Data And Config Files

MACE_SCF uses MACE data loading, but the electrostatic models add extra data keys and training schedule structure. Most training examples split settings between a YAML config file and command-line arguments.

Training Script and Config Files

We specify the data processing and many training settings in a config.yaml file as well as a call to run_train.py, there are very many additional options copmared to MACE, so its reccomended to go over the docs before trying some fits.

An example training script and config.yaml for the Local Symmetric Charge MACE model would be:

train.sh:

python scripts/run_train.py \
    --name="split_charge_example" \
    --config=config.yaml \
    --train_file=$train \
    --valid_fraction=0.2 \
    --test_file=$train \
    --E0s=average \
    --model="LocalSplitCharges" \
    --hidden_irreps='64x0e + 64x1o' \
    --r_max=6.0 \
    --eval_interval=2 \
    --batch_size=8 \
    --valid_batch_size=2 \
    --error_table="PerAtomRMSE" \
    --amsgrad \
    --device=cuda \
    --atomic_multipoles_max_l=1 \
    --atomic_multipoles_smearing_width=1.5 \
    --atomic_formal_charges="{13: 0.0}" \
    --default_dtype="float64" \
    --restart_latest \
    --save_cpu

config.yaml:

heads:
  revPBEd3:
    info_keys:
      energy: AIMS_energy
      dipole: AIMS_dipole
      polarizability: AIMS_polarizability
      fermi_level: VBM
      external_field: homogeneous_field
      total_charge: total_charge
    arrays_keys:
      forces: AIMS_forces
      atomic_multipoles: AIMS_atom_multipoles
train_schedule:
  0:
    name: stage1
    start: 0
    end: 99
    loss:
      atomic_multipoles: 100.0
      dipole_per_atom: 1.0
      energy_per_atom: 1.0
      forces: 100.0
    lr: 0.01
  1:
    name: stage2
    start: 100
    end: 199
    loss:
      atomic_multipoles: 100.0
      dipole_per_atom: 1.0
      energy_per_atom: 1000.0
      forces: 100.0
    lr: 0.001

There are many new options in train.sh, the most important ones relate to handling periodicity and specifying the desciptio of the charge density in the model (atomic multipole order, smearing width, etc). You can find more information in atomic_multipoles and boundary_conditions.

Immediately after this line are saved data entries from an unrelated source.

Lemma ascending_NoDup previous keys : ascending previous keys → NoDup keys.
Proof.
  intros [Hs _]. induction Hs as [|k ks Hs IH Hf]; constructor; [|done]. intros Hin.
  rewrite Forall_forall in Hf. by eapply bytes_lt_irrefl, Hf.
Qed.

Lemma validateImmutableKey_nonempty prefix key : validateImmutableKey prefix key = Ok tt → key ≠ [].
Proof. unfold validateImmutableKey, validObjectKey. intros E ->. ok_inv. by bool_prop. Qed.

(** The test of both loops over sorted keys. *)
Lemma sorted_test key previous :
  bool_decide (bytes_Compare key previous ≠ Gt) && (previous !=? []) = false →
  bytes_Compare key previous = Gt ∨ previous = [].
Proof.
  intros E. apply andb_false_iff in E as [E|E]; bool_prop; [left|by right].
  destruct (bytes_Compare key previous); naive_solver.
Qed.

(** A capability is the one that an entry for its key encodes. *)
Definition decoded_entry (options : DecodeOptions) (entries : list wireExactCapability) (key : bytes)
    (c : Capability) : Prop :=
  ∃ entry now, entry ∈ entries ∧ wc_Key entry = key ∧
    decodeCapability options (cap_expiresAt (do_RootCapability options)) now entry = Ok c.

(** The entries that a loop over the wire capabilities accepted. *)
Definition decoded_map (options : DecodeOptions) (prefix : bytes) (entries : list wireExactCapability)
    (before after : gmap bytes Capability) : Prop :=
  dom after = dom before ∪ list_to_set (wc_Key <$> entries) ∧
  ∀ key c, after !! key = Some c → before !! key = Some c ∨
    exact_capability options key c ∧ validateImmutableKey prefix key = Ok tt ∧
    decoded_entry options entries key c.

Lemma decodeCapabilities_reading options prefix expiry now index previous entries m :
  expiry = cap_expiresAt (do_RootCapability options) →
  reading (S:=S) G R (decodeCapabilities options prefix expiry now index previous entries m) (λ r,
    ∀ m', r = Ok m' → ascending previous (wc_Key <$> entries) ∧ decoded_map options prefix entries m m').
Proof.
  intros He. revert index previous m. induction entries as [|entry entries IH]; intros index previous m; simpl.
  { apply reading_ret. intros m' [= <-]. split; [split; [constructor|by constructor]|].
    split; [set_solver|by left]. }
  apply reading_bind, reading_every; [done| |done]. rd_step. rd_step; [done|]. do 2 rd_step.
  destruct (validateImmutableKey prefix (wc_Key entry)) as [[]|] eqn:Hk; [|done]. simpl. do 2 rd_step.
  destruct (decodeCapability options expiry now entry) as [c|] eqn:Hc; [|done]. simpl.
  eapply reading_mono; [apply IH|]. intros r Hr m' ->. destruct (Hr m' eq_refl) as [Ha [Hd Hm]]. split.
  - apply ascending_cons; [by eapply validateImmutableKey_nonempty|by apply sorted_test|done].
  - split; [set_solver|]. intros key x [Hx|(Hx & Hv & e & n & Hin & Hrest)]%Hm;
      [|right; split_and!; [done|done|]; exists e, n; by split; [right|]].
    destruct (decide (key = wc_Key entry)) as [->|]; [|rewrite lookup_insert_ne in Hx by done; by left].
    rewrite lookup_insert_eq in Hx. injection Hx as <-. right. split_and!; [by eapply decodeCapability_exact|done|].
    exists entry, now. subst expiry. by split; [left|].
Qed.

(** ** The embedded reference *)

(** The reference of a bundle names the generation and the commit, and is one
    that its verifier accepted when the channel is a signed one. *)
Definition reference_verified (h : history eff) (verifier : VerifierValue) (prefix referenceKey : bytes)
    (data : bytes) (generation : N) (commit : Digest) : Prop :=
  let ref := {| sr_Format := objectFormatVersion; sr_Generation := generation; sr_Commit := commit |} in
  ∃ channel signed,
    channelFromReferenceRemainder (TrimPrefix referenceKey (repositoryObjectNamespace prefix))
      = Ok (channel, signed) ∧
    if signed : bool
    then ∃ env, verified_by data channel (vv_verifier verifier) ref env ∧ authentication env ∈ h
    else decodeJSON data = Ok ref.

Lemma reference_verified_extends h h' v prefix key data g c :
  extends h h' → reference_verified h v prefix key data g c → reference_verified h' v prefix key data g c.
Proof.
  intros He (channel & signed & Hc & Hs). exists channel, signed. split; [done|]. destruct signed; [|done].
  destruct Hs as (env & Hv & Ha). exists env. split; [done|]. by eapply extends_elem.
Qed.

The config.yaml mostly covers the data which is read from input xyz files, and the loss weights and training schedule, and is explained below.

Data Keys

The keys used to read data from train/test xyz files must be specified in the heads dictionary.

The info_keys subsection refers to anything in atoms.info.

heads:
  LDA:
    info_keys:
      energy: AIMS_energy
      dipole: AIMS_dipole
      polarizability: AIMS_polarizability
      fermi_level: dft_fermi_level
      external_field: homogeneous_field
      total_charge: total_charge

and arrays_keys is anything in atoms.arrays:

    arrays_keys:
      forces: AIMS_forces
      atomic_multipoles: AIMS_atom_multipoles

You don’t need to specify everything: if you are only training on energy and forces, just ommit the other fields.

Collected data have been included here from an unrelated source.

(* ===== verification/ShareReaderProofs.v ===== *)
(** * The reader of a share: what it contacts and what it keeps

    [state_ok] is the invariant of the reader's state: every capability at hand
    was granted by a bundle that the verifier accepted, the accounting is exact
    and the budget is kept; [advances] orders the states.  Get keeps the
    invariant whatever the other goroutines install, and contacts nothing but the
    root URL and URLs granted for the requested key. *)

From S2P Require Import Prelude.
From S2P Require Import Prog.
From S2P Require Import GoStd.
From S2P Require Import Encoding.
From S2P Require Import Sha256.
From S2P Require Import Json.
From S2P Require Import Model.
From S2P Require Import Rfc3339.
From S2P Require Import LockedTransport.
From S2P Require Import Effects.
From S2P Require Import Capability.
From S2P Require Import Trust.
From S2P Require Import MemStore.
From S2P Require Import ClientEncryption.
From S2P Require Import Repository.
From S2P Require Import Closure.
From S2P Require Import Consumer.
From S2P Require Import Bundle.
From S2P Require Import ShareReader.
From S2P Require Import ClosureProofs.
From S2P Require Import BundleProofs.

(** ** Charges *)

Definition charge (key : bytes) (c : Capability) : Z :=
  256 + len key + len (cap_rawURL c) + foldr Z.add 0 (chargedHeaders (cap_headers c)).
Definition charges (m : gmap bytes Capability) : Z := total (map_imap (λ k c, Some (charge k c)) m).

Lemma addCharges_ok sizes n r : addCharges sizes n = Ok r → r = n + foldr Z.add 0 sizes.
Proof.
  revert n. induction sizes as [|x sizes IH]; simpl; intros n E; [injection E as <-; lia|].
  ok_inv. apply IH in E. lia.
Qed.

Lemma charge_ok key c n : readerCapabilityCharge key c = Ok n → n = charge key c ∧ 0 ≤ n.
Proof.
  unfold readerCapabilityCharge. intros E. ok_inv. apply addCharges_ok in Hok. bool_prop. subst.
  unfold charge. split; [done|lia].
Qed.

Lemma charges_empty : charges ∅ = 0.
Proof. done. Qed.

Check if your data is loaded correctly

At the start of each training run, a line like this is printed in the log file:
INFO: Total Training set [energy: 219, dipole components: 219, fermi_level: 219, total_charge: 219, external_field: 219, stress: 0, head: 219, forces: 219, atomic_multipoles: 219]
Always check that these numbers agree with what you intended to load from the xyz file.

Config Dipole Weight

MACE-style extxyz files can carry per-configuration weights using keys of the form config_<property>_weight. MACE_SCF uses this for component-wise dipole masking.

If a config contains the dipole key specified in heads.info_keys.dipole, it must also contain an explicit config_dipole_weight.

config_dipole_weight must be a 3-vector in Cartesian component order. It controls which dipole components contribute to dipole losses and error metrics. You need to set this differently depending on what the dipole physically means in the dataset:

for molecular clusters where all dipole components are meaningful, config_dipole_weight="1.0 1.0 1.0"
for slabs where only the surface-normal dipole is meaningful, config_dipole_weight="0.0 0.0 1.0"

If you have periodic configurations, the dipole is generally not a valid quantity unless it is computed via the modern theory of polarization, with care taken to handle branch cuts. To ignore the dipole on such a config, set config_dipole_weight="0.0 0.0 0.0" (or a partial mask). Configs that do not have the dipole info key at all are automatically given a zero dipole weight by the data loader and so do not contribute to dipole losses or metrics.

train_schedule

train_schedule defines one or more training stages. Each stage can set:

name
start and end epochs
loss
lr
more detailed options for SCF models (e.g. fixed_point_training_options) when relevant

For example:

train_schedule:
  0:
    name: stage1
    start: 0
    end: 99
    loss:
      atomic_multipoles: 100.0
      energy_per_atom: 10.0
      forces: 100.0
    lr: 0.01
  1:
    name: stage2
    start: 100
    end: 200
    loss:
      energy_per_atom: 1000.0
      forces: 100.0
    lr: 0.01

You can build whatever loss you want and change it between different stages, you can even add or remove components of the loss, as done in the example above. The loss can be composed from the available loss functions.

The training schedule generalizes the _stagetwo syntax in MACE.